(** C5, where the handler falls short of it.  A body that asks for an
    unknown mode and carries [null] as timeout, and a body that is a JSON
    list: [do_POST] raises, [TypeError] from [float] in the first case and
    [AttributeError] from [body.get] in the second, so it sends no reply at
    all; the world, both queues included, is as it was. *)
Theorem unknown_mode_can_end_without_reply w :
  do_POST (execute_request {[ "mode" := PStr "unknown"; "timeout" := PNone ]}) w
    = (Raise (PyExn TypeError "float() argument must be a string or a real number"), w)
  ∧ do_POST (Request "/execute" (inr (PList []))) w
    = (Raise (PyExn AttributeError "object has no attribute 'get'"), w).
Proof. split; reflexivity. Qed.

(** X3. [GET /health] replies 200 with the version and the length of each
    queue, any other path 404; neither changes the world. *)
Theorem health_reports_queue_lengths w :
  do_GET "/health" w
  = (Return (Reply 200 (Json (PDict
       {[ "status" := PStr "running";
          "version" := PStr "1.0.0";
          "editor_queue_size" := PInt (Z.of_nat (length (editor_queue w)));
          "game_queue_size" := PInt (Z.of_nat (length (game_queue w))) ]}))), w)
  ∧ (∀ path, path ≠ "/health" →
       do_GET path w
       = (Return (Reply 404 (Json (PDict {[ "error" := PStr "Not found" ]}))), w)).
Proof.
  split; [done|]. intros path Hpath. unfold do_GET.
  by rewrite bool_decide_eq_false_2.
Qed.

(** X1. A request that [do_POST] does not accept changes nothing: not the
    queues, not the contexts, not the objects. *)
Theorem unaccepted_request_changes_nothing req w :
  (do_POST_until_wait req w).2 = w
  ∨ ∃ i, (do_POST_until_wait req w).1 = Return (Waiting i).
Proof.
  destruct (post_cases req w) as [(out & -> & _)|(q & sc & pa & t & ->)]; eauto.
Qed.
(** C5 as it is written fails in two ways.  With no keyword to choose from,
    the entity of the countries of Europe is emitted with no display, its
    label being known.  And under a subject that is a blank node the object
    is not converted at all: the query goes through although the knowledge
    base has no label for the entity Q999 of its second triple. *)
Lemma entity_emitted_without_display :
  fst (run "countries of europe" [])
  = Ok (mkProgram
          [ChainExpression
             [FilterExpression (InvocationExpression (Some "country"))
                (AndBooleanExpression
                   [AtomBooleanExpression (Some "continent") "contains"
                      (Entity "Q46" "org.wikidata:p_continent" None)])]])
  /\ getLabel "Q46" = Some "Europe"
  /\ Replies.parse "under blank node"
     = Ok (select ["x"]
             [Bgp [mkTriple (var "x") (wdt "P17") (wd "Q30");
                   mkTriple (mkTerm BlankNode "b0") (wdt "P17") (wd "Q999")]])
  /\ getLabel "Q999" = None
  /\ getPropertyType schema "P17" = Some (TEntity "org.wikidata:p_country")
  /\ fst (convert schema Replies.parse getLabel rawTokens nearest notNumber
            "under blank node" ["USA"] (mkState [] []))
     = Ok (mkProgram
             [ChainExpression
                [FilterExpression (InvocationExpression (Some "entity"))
                   (AndBooleanExpression
                      [AtomBooleanExpression (Some "country") "=="
                         (Entity "Q30" "org.wikidata:p_country" (Some "USA"))])]]).
Proof. repeat split. Qed.



(** In a converter without tables the table of [x] is the only one and the
    atom is its only filter. *)
Example countries_of_europe_table :
  fold_clause
    (Bgp [mkTriple (var "x") (wdt "P31") (wd "Q6256");
          mkTriple (var "x") (wdt "P30") (wd "Q46")])
  = (Ok tt,
     mkState []
       [("x",
         mkTable (Some "country") []
           [AtomBooleanExpression (Some "continent") "contains"
              (Entity "Q46" "org.wikidata:p_continent" None)] [])]).
Proof. vm_compute. reflexivity. Qed.

(** C4 as it is written fails on a branch that only gives a domain: the two
    branches are about [x] and [y], and the conversion goes through, with an
    [Or] of one operand on [x]. *)
Lemma union_domain_branch_is_accepted :
  let usa := AtomBooleanExpression (Some "country") "=="
               (Entity "Q30" "org.wikidata:p_country" None) in
  fold_clause union_domain_branch
  = (Ok tt,
     mkState []
       [("y", mkTable (Some "city") [] [] []);
        ("x", mkTable (Some "entity") [] [OrBooleanExpression [usa]] [])])
  /\ ~ fails (_parseWhereClause schema getLabel nearest union_domain_branch)
         (mkState [] []).
Proof.
  split; [vm_compute; reflexivity|].
  intros [e [st H]]. vm_compute in H. discriminate H.
Qed.
(** While every pass raises the loop has no end: the thread never reports
    anything. *)
Lemma login_loop_never_fatal (passes : nat -> ftp_pass) :
  (forall i, pass_raises (passes i) = true) ->
  forall fuel i self, login_loop fuel passes i self = None.
Proof.
  intros Hall. induction fuel as [|fuel IH]; intros i self; [reflexivity|].
  destruct (login_loop_step passes fuel i self (Hall i)) as (self1 & Hstep & _).
  rewrite Hstep. apply IH.
Qed.

(** A login or directory change the server answers with anything but the
    expected line sets the status to failed, yet the local file is then
    opened and the status set to New: the thread goes on to the transfer
    and, the transfer going through, ends as downloaded. *)
Lemma rejection_overwritten (progress : nat -> nat -> string)
    (passes : nat -> ftp_pass) (t : ftp_transfer) (self : thread)
    (login_response cwd_response retr_response : string) (n : nat) :
  p_connect (passes 0) = Returns tt ->
  p_login (passes 0) = Returns login_response ->
  p_cwd (passes 0) = Returns cwd_response ->
  login_response <> "230 User logged in."
  \/ cwd_response <> "250 CWD command successful." ->
  t_open t = Returns tt ->
  t_size t = Returns (S n) ->
  t_type_i t = Returns tt ->
  t_retr t = Returns retr_response ->
  t_close t = Returns tt ->
  exists self',
    run progress 1 passes t self = Some self'
    /\ th_status self' = "downloaded"
    /\ In (RETR (th_file_name self)) (th_sent self').
Proof.
  intros Hc Hl Hw Hrej Ho Hs Ht Hr Hclose.
  unfold run. cbn [login_loop]. rewrite Hc, Hl, Hw, Ho.
  match goal with
  | |- context [String.eqb (th_status (set_status_only "New" ?s)) "failed"] =>
      change (String.eqb (th_status (set_status_only "New" s)) "failed")
        with false
  end.
  cbv iota. unfold transfer, finished. rewrite Hs, Ht, Hr, Hclose.
  cbn [Nat.eqb]. cbv iota.
  eexists. split; [reflexivity|]. split; [reflexivity|].
  cbn [set_status th_sent].
  assert (Hsent : forall blocks s,
            th_sent (fold_left (fun s len => write progress len s) blocks s)
            = th_sent s).
  { induction blocks as [|b blocks IH]; intros s; [reflexivity|].
    cbn [fold_left]. now rewrite IH. }
  rewrite Hsent. cbn [th_sent send]. apply in_or_app. right. left.
  f_equal.
  destruct (negb (String.eqb login_response "230 User logged in."));
    destruct (negb (String.eqb cwd_response "250 CWD command successful."));
    reflexivity.
Qed.
(** * OSM Sendai tile converter (tools/shp_to_tiles.py): a shallow embedding

    - Python floats are IEEE binary64 values, modelled by Rocq's primitive
      floats; Python ints are [Z]; [bytes] are lists of [byte].
    - A raised exception (ZeroDivisionError, ValueError, OverflowError,
      IndexError, struct.error) is [None] in the option monad; a generator
      yields a list and tells how it stopped.
    - The functions of libm and of the text codecs are not code of the
      repository: [math.hypot], [math.log], [math.tan], [float] on strings
      and [bytes.decode] are variables of the sections that use them, and
      the closed examples are evaluated with the stand-ins defined here.
    - Attribute text is modelled on the ASCII range.
    - The aggregator's files are modelled with their text; [main] is
      modelled down to the fragments it hands to the aggregator, on an
      output directory that is empty at the start. *)

From Stdlib Require Import ZArith Floats.
From Stdlib Require DecimalString DecimalPos DecimalZ.
From Stdlib.Strings Require Import Byte Ascii String.
From stdpp Require Import base option list gmap strings sorting.
Section simulation.
Context {S T : Type} (R : S → T → Prop).

Lemma osim_bind {A B} (m : M S A) (m' : M T A) (k : A → M S B) (k' : A → M T B) s t :
  osim R (m s) (m' t) →
  (∀ a s' t', m' t = Ret a t' → R s' t' → osim R (k a s') (k' a t')) →
  osim R ((m ≫= k) s) ((m' ≫= k') t).
Proof.
  unfold mbind, M_bind. intros Hm. remember (m' t) as o' eqn:E.
  destruct Hm; auto with sim.
Qed.

Lemma osim_wp {A} (m : M S A) s a (t : T) :
  wp m s (λ a' s', a' = a ∧ R s' t) → osim R (m s) (Ret a t).
Proof.
  unfold wp. destruct (m s); try done. intros [-> ?]. auto with sim.
Qed.

(** Steps that only the concrete program makes. *)
Lemma osim_bind_l {A B} (m : M S A) (k : A → M S B) s (P : A → S → Prop) o :
  wp m s P → (∀ a s', P a s' → osim R (k a s') o) → osim R ((m ≫= k) s) o.
Proof. unfold wp, mbind, M_bind. destruct (m s); naive_solver. Qed.

(** Total correctness of the abstract operation carries over. *)
Lemma wp_osim {A} (m : M S A) (m' : M T A) s t (Q : A → T → Prop) :
  osim R (m s) (m' t) → wp m' t Q →
  wp m s (λ a s', ∃ t', R s' t' ∧ Q a t').
Proof. unfold wp. intros Hm. destruct Hm; naive_solver. Qed.
End simulation.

^^^^^^^^^^^^^^^^

## [TASK GOAL]
What are the lines above, starting at the one with "(Raise (PyExn AttributeError" and ending at the one with "200 (Json (PDict"? Give them again exactly, and only them.

## [RESULT OF THE TASK]
    = (Raise (PyExn AttributeError "object has no attribute 'get'"), w).
Proof. split; reflexivity. Qed.

(** X3. [GET /health] replies 200 with the version and the length of each
    queue, any other path 404; neither changes the world. *)
Theorem health_reports_queue_lengths w :
  do_GET "/health" w
  = (Return (Reply 200 (Json (PDict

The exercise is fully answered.